▶ [Your goal]
Every line from the one with "eexists. split; [reflexivity|]." to the one with "(** ** Semaphores *)", including those two, is to be copied exactly; all other lines of the entries below are left out.

▶ [Extracted entries]
▬▬▬

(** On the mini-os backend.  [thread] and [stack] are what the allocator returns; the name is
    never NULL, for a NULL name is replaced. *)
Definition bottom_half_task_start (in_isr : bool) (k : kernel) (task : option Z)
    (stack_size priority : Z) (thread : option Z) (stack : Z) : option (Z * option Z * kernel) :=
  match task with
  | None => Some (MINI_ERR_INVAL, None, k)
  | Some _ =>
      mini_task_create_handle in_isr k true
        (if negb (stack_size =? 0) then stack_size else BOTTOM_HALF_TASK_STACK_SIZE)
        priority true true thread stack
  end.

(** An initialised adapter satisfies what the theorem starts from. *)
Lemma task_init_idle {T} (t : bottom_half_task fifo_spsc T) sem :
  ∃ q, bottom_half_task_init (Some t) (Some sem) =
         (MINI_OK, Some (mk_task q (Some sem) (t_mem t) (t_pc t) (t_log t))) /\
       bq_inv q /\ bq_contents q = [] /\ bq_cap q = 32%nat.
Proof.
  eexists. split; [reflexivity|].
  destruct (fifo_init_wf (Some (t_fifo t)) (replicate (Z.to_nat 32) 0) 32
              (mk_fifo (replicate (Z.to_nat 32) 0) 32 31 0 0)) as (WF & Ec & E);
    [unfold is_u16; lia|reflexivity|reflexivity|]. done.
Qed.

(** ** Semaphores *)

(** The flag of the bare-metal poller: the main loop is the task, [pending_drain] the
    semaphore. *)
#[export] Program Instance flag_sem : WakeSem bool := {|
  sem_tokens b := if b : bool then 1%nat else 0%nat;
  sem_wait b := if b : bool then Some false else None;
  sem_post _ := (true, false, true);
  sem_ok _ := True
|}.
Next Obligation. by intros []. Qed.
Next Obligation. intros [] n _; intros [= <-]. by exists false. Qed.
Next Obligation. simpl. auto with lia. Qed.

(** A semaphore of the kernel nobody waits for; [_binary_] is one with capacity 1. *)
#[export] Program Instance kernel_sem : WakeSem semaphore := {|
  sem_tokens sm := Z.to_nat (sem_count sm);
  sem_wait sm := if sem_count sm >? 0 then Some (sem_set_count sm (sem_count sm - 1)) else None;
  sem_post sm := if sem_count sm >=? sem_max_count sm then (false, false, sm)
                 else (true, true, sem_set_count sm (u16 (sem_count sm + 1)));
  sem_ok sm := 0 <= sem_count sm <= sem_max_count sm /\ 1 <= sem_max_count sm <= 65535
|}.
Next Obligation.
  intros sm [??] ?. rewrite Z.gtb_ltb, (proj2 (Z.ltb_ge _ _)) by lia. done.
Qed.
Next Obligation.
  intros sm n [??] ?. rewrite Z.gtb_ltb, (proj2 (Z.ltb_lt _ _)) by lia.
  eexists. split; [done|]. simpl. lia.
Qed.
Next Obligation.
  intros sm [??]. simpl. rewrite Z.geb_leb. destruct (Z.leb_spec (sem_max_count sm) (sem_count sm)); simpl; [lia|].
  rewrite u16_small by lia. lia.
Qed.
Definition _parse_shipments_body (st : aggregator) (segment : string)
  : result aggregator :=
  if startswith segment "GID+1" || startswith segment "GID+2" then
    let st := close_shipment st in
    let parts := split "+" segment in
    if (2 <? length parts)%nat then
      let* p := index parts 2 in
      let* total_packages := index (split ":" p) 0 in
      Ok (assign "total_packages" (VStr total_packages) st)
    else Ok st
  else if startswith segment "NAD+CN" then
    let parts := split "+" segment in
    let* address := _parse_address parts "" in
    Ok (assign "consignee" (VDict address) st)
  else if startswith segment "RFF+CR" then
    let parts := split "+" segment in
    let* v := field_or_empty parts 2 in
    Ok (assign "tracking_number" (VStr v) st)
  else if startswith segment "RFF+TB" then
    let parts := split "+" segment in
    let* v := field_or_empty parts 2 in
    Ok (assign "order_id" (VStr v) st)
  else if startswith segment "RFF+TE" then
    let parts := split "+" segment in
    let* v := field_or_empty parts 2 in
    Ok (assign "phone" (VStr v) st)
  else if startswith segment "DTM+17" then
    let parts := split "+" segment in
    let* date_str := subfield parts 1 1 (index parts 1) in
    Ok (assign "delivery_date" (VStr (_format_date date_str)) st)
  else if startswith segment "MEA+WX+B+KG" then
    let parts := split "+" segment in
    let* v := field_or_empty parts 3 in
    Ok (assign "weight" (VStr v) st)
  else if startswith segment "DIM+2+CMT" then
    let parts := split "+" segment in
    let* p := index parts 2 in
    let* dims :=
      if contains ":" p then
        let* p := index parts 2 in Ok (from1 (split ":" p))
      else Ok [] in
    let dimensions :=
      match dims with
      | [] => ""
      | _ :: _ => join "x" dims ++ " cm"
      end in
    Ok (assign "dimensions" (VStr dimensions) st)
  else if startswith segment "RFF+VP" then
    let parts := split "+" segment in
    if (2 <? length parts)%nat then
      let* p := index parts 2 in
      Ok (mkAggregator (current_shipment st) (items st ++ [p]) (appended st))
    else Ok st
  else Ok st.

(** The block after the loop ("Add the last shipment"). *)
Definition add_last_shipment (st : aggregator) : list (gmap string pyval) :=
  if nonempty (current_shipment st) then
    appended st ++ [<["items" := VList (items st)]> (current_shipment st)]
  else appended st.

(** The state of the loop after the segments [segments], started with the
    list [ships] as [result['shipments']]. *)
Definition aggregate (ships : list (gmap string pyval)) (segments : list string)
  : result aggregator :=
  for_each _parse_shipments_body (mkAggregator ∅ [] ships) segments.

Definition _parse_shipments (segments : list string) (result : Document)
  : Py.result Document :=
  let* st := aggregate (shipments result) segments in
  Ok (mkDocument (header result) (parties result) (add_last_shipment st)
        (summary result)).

▬▬▬

▶ [Your solution]
  eexists. split; [reflexivity|].
  destruct (fifo_init_wf (Some (t_fifo t)) (replicate (Z.to_nat 32) 0) 32
              (mk_fifo (replicate (Z.to_nat 32) 0) 32 31 0 0)) as (WF & Ec & E);
    [unfold is_u16; lia|reflexivity|reflexivity|]. done.
Qed.

(** ** Semaphores *)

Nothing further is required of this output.